For kids in many rural parts of Africa, the colorful PlayPump is the first playground equipment they’ve ever seen. When they give a push and jump onboard for their first ride, smiles of wonder break out on their faces.
The fun of whirling in a circle is just part of the amazement. This incredible invention doesn’t just change their playtime, it changes their lives.
As the merry-go-round spins, it pumps clean water up from deep underground and stores it in a huge tank. People are welcome to come and help themselves to the water.
In rural Africa, clean water is a luxury. Most people don’t have plumbing in their homes.
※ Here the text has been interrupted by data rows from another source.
(** X13. When the loop over the texts ends without an exception, what
    happened is, for every text in turn: load the model of the method,
    explain the text, save under the name numbered from the loop's first
    index, print the message numbered one higher.  So the model is loaded
    once for every text. *)
Theorem X13_loop_reloads_model_for_each_text
    (w w' : World) (method path_to_model : string) (i : nat)
    (texts : list string) (t : list action)
    (Hrun : exec h (explain_samples method path_to_model i texts) w
            = (Returned tt, t, w')) :
  t = samples_actions script_dir method path_to_model i texts ∧
  length (List.filter is_load t) = length texts.
Proof.
  destruct (exec_explain_samples_trace method path_to_model texts i w)
    as (o & t0 & w0 & Hexec & _ & Heq & _).
  rewrite Hrun in Hexec. injection Hexec as <- <- <-.
  rewrite (Heq tt eq_refl). split; [done|]. apply loads_of_samples_actions.
Qed.

Lemma method_block_sequence (w : World) (method path_to_model : string) :
  dict_get METHODS method = Some path_to_model →
  ∃ t w',
    exec h (method_block method) w = (Returned tt, t, w') ∧
    (t = samples_actions script_dir method path_to_model 0 samples ∨
     ∃ done_before e,
       t = done_before ++ [APrint (str_of_exn e)] ∧
       done_before `prefix_of` samples_actions script_dir method path_to_model 0 samples).
Proof.
  intros Hknown. rewrite (exec_method_block_known script_dir h _ _ _ Hknown).
  destruct (exec_explain_samples_trace method path_to_model samples 0 w)
    as (o & t & w' & -> & Hpre & Heq & Hexit).
  destruct o as [[]|e|status].
  - exists t, w'. split; [done|]. left. by apply (Heq tt).
  - eexists _, _. split; [done|]. right. by exists t, e.
  - by destruct (Hexit status).
Qed.

(** X15. For a method of the registry the [try] statement does nothing
    out of sequence: what happens is the full sequence of load, explain,
    save and print for the sample texts, or a beginning of that sequence
    followed by the printed exception. *)
Theorem X15_method_block_follows_the_sequence
    (w : World) (method path_to_model : string)
    (Hknown : dict_get METHODS method = Some path_to_model) :
  ∃ t w',
    exec h (method_block method) w = (Returned tt, t, w') ∧
    (t = samples_actions script_dir method path_to_model 0 samples ∨
     ∃ done_before e,
       t = done_before ++ [APrint (str_of_exn e)] ∧
       done_before `prefix_of` samples_actions script_dir method path_to_model 0 samples).
Proof. by apply method_block_sequence. Qed.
Instead, they often must walk long distances to wells and haul heavy containers of water back.
Patricia Molope, 17, explains that before her South African village got a PlayPump, people would pay a taxi driver to take them to a far-off well. “Sometimes the taxi drivers were busy, and we would have to go without bathing in order to save our water. It was too far to walk there. But now we have our own clean water in our village, and life is better.”
The exhausting chore of carrying water traditionally falls to women and girls. Hauling water for miles—and hours—each day is such a big job, it sometimes prevents girls from being able to attend school.
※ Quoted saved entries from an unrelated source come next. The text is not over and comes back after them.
(** * FirmwareUpdateChecker: the extension controller of the firmware-update
      plugin (plugins/FirmwareUpdateChecker/FirmwareUpdateChecker.py).

    The extension is a Python object with four attributes that is driven by
    host signals.  Its methods are embedded as computations in a small
    state / event-log / exception monad: the state is the object's
    attributes, the event log records every call the methods make into the
    host (preferences, signals, logger, desktop services, job queue), and an
    outcome says whether the method returned or raised. *)

From Stdlib Require Import Ascii String.
From stdpp Require Import base gmap sets list strings.

(** ** Host-side values *)

(** A value handed to [Preferences.addPreference] or read back with
    [Preferences.getValue]. *)
Inductive PrefValue :=
  | PrefBool (b : bool)
  | PrefStr (s : string).

(** Python truthiness, as used by [if preferences.getValue(...)]. *)
Definition truthy (v : PrefValue) : bool :=
  match v with
  | PrefBool b => b
  | PrefStr s => if decide (s = "") then false else true
  end.

(** The classes of the containers a [ContainerRegistry] announces. *)
Inductive ContainerClass :=
  | GlobalStack
  | ExtruderStack
  | ContainerStack
  | InstanceContainer
  | DefinitionContainer.

(** [type(container).__name__], as it appears in an AttributeError. *)
Definition class_name (cls : ContainerClass) : string :=
  match cls with
  | GlobalStack => "GlobalStack"
  | ExtruderStack => "ExtruderStack"
  | ContainerStack => "ContainerStack"
  | InstanceContainer => "InstanceContainer"
  | DefinitionContainer => "DefinitionContainer"
  end.

Record MachineDefinition := { getName : string }.

(** A container object.  [definition] is [None] when the object has no
    [definition] attribute. *)
Record Container := {
  getId : string;
  class_of : ContainerClass;
  definition : option MachineDefinition;
}.

(** [isinstance(container, GlobalStack)]; [None] is an instance of nothing. *)
Definition isinstance_GlobalStack (container : option Container) : bool :=
  match container with
  | Some c => match class_of c with GlobalStack => true | _ => false end
  | None => false
  end.

(** The notification message handed to the action callback. *)
Record FirmwareUpdateCheckerMessage := { getMachineId : string }.

(** ** The lookup table *)

Record FirmwareMetadata := {
  latest_version : string;
  redirect_user : string;
}.

(** Modelled from the spec: FirmwareUpdateCheckerLookup (its module is not
    part of the sources at hand).  The lookup table is a static mapping from
    machine id to firmware metadata (latest version, redirect/download URL). *)
Abbreviation FirmwareUpdateCheckerLookup := (gmap string FirmwareMetadata).

(** Modelled from the spec: FirmwareUpdateCheckerLookup.getMachineIds, the
    machine ids of the mapping. *)
Definition getMachineIds (lk : FirmwareUpdateCheckerLookup) : list string :=
  elements (dom lk).

(** Modelled from the spec: FirmwareUpdateCheckerLookup.getRedirectUserFor,
    the redirect/download URL of a machine id, [None] when the table has no
    entry for it. *)
Definition getRedirectUserFor (lk : FirmwareUpdateCheckerLookup)
    (machine_id : string) : option string :=
  redirect_user <$> lk !! machine_id.

(** ** Signals, slots and jobs *)

(** The bound methods of the extension that are handed out as callbacks. *)
Inductive BoundMethod :=
  | Slot_onActionTriggered
  | Slot_onContainerAdded
  | Slot_onJobFinished
  | Slot_onPluginsLoaded.

(** A [FirmwareUpdateCheckerJob] as the extension sees it: the keyword
    arguments it was constructed with. *)
Record FirmwareUpdateCheckerJob := {
  job_container : option Container;
  job_silent : bool;
  job_lookups : option FirmwareUpdateCheckerLookup;
  job_callback : BoundMethod;
}.

Inductive Signal :=
  | containerAdded
  | pluginsLoaded
  | finished (job : FirmwareUpdateCheckerJob).

(** Calls into the host, in program order. *)
Inductive Event :=
  | AddPreference (key : string) (default : PrefValue)
  | Connect (signal : Signal) (slot : BoundMethod)
  | LookupLoaded (json_path : string)
  | OpenUrl (url : string)
  | Log (level : string) (msg : string)
  | JobCreated (job : FirmwareUpdateCheckerJob)
  | JobStarted (job : FirmwareUpdateCheckerJob).

(** What the host answers when asked. *)
Record Host := {
  Preferences_getValue : string -> PrefValue;
  PluginRegistry_getPluginPath : string -> string;
  QDesktopServices_openUrl : string -> bool;
  (** the table [FirmwareUpdateCheckerLookup(json_path)] builds *)
  machines_json : string -> FirmwareUpdateCheckerLookup;
}.

(** ** The extension object *)

Record FirmwareUpdateChecker := {
  _download_url : option string;
  _check_job : option FirmwareUpdateCheckerJob;
  _checked_printer_names : gset string;
  _lookups : option FirmwareUpdateCheckerLookup;
}.

Inductive Exn :=
  | AttributeError (obj attr : string).

Inductive Outcome (A : Type) :=
  | Returned (a : A)
  | Raised (e : Exn).
Arguments Returned {A} a.
Arguments Raised {A} e.

(** A method body: from the attributes before the call to the outcome, the
    attributes after it and the host calls made. *)
Definition M (A : Type) : Type :=
  FirmwareUpdateChecker -> Outcome A * FirmwareUpdateChecker * list Event.

#[global] Instance M_ret : MRet M := fun A a self => (Returned a, self, []).

#[global] Instance M_bind : MBind M := fun A B k m self =>
  match m self with
  | (Returned a, self1, evs1) =>
      match k a self1 with
      | (o, self2, evs2) => (o, self2, evs1 ++ evs2)
      end
  | (Raised e, self1, evs1) => (Raised e, self1, evs1)
  end.

Definition raise {A} (e : Exn) : M A := fun self => (Raised e, self, []).
Definition emit (ev : Event) : M unit := fun self => (Returned tt, self, [ev]).
Definition get {A} (attr : FirmwareUpdateChecker -> A) : M A :=
  fun self => (Returned (attr self), self, []).
Definition modify (f : FirmwareUpdateChecker -> FirmwareUpdateChecker) : M unit :=
  fun self => (Returned tt, f self, []).

Definition outcome_of {A} (r : Outcome A * FirmwareUpdateChecker * list Event) :
    Outcome A := r.1.1.
Definition self_of {A} (r : Outcome A * FirmwareUpdateChecker * list Event) :
    FirmwareUpdateChecker := r.1.2.
Definition events_of {A} (r : Outcome A * FirmwareUpdateChecker * list Event) :
    list Event := r.2.

(** Attribute assignments. *)
Definition set_check_job (j : option FirmwareUpdateCheckerJob) : M unit :=
  modify (fun self =>
    {| _download_url := _download_url self; _check_job := j;
       _checked_printer_names := _checked_printer_names self;
       _lookups := _lookups self |}).

Definition set_lookups (lk : option FirmwareUpdateCheckerLookup) : M unit :=
  modify (fun self =>
    {| _download_url := _download_url self; _check_job := _check_job self;
       _checked_printer_names := _checked_printer_names self;
       _lookups := lk |}).

(** [self._checked_printer_names.add(name)] *)
Definition checked_printer_names_add (name : string) : M unit :=
  modify (fun self =>
    {| _download_url := _download_url self; _check_job := _check_job self;
       _checked_printer_names := {[name]} ∪ _checked_printer_names self;
       _lookups := _lookups self |}).

(** [for x in xs: body(x)] *)
Fixpoint for_each {A} (xs : list A) (body : A -> M unit) : M unit :=
  match xs with
  | [] => mret tt
  | x :: xs' => body x;; for_each xs' body
  end.

(** [os.path.join(a, b)] on a POSIX host. *)
Definition os_path_join (a b : string) : string :=
  match b with
  | String "/" _ => b
  | _ =>
    if decide (a = "") then b
    else match String.get (String.length a - 1) a with
         | Some "/"%char => a +:+ b
         | _ => a +:+ "/" +:+ b
         end
  end.
Arguments os_path_join : simpl never.

Definition set_download_url (url : option string) : M unit :=
  modify (fun self =>
    {| _download_url := url; _check_job := _check_job self;
       _checked_printer_names := _checked_printer_names self;
       _lookups := _lookups self |}).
Thanks to the PlayPump, getting water is quick and easy—and even boys join in. The pumps have become a center of social activity where kids and adults gather to visit while collecting water.
To sides of each tank carry educational messages that remind people about good health practices like battling germs through hand-washing. The other two sides carry advertisements, which help pay for the pump's upkeep.
So far, more than 800 PlayPumps are operating in schools and communities in four African countries, providing water for almost two million people. The pumps are made by a South African company called Outdoor Fabrication and Steelworks. Another company, Roundabout Outdoor, trains local teams who maintain the pumps. Each system costs U.S. $14,000.
Twelve-year-old Siyabulisiwe Khumalo lives in a South African community called Diepsloot. She says, “I have seen many kinds of water pumps where I grew up in the farmlands, but never one that stores the water. When I grow up, I want to be an inventor so I can invent clever things like the PlayPump that will help my community.”
Fast Facts:
Many toilets use more water in one flush than most rural families in Africa have for one day of cleaning, cooking, drinking, and bathing.
The average distance an African villager must walk to a water source is five miles (eight kilometers).
A five-gallon (19-liter) container can weigh about 40 pounds (18 kilograms), and many women and girls suffer injuries carrying so much weight every day.
A child dies somewhere in the world every 15 seconds from a water-borne illness.
The PlayPump can pump up to 370 gallons (1,400 liters) of clean water an hour.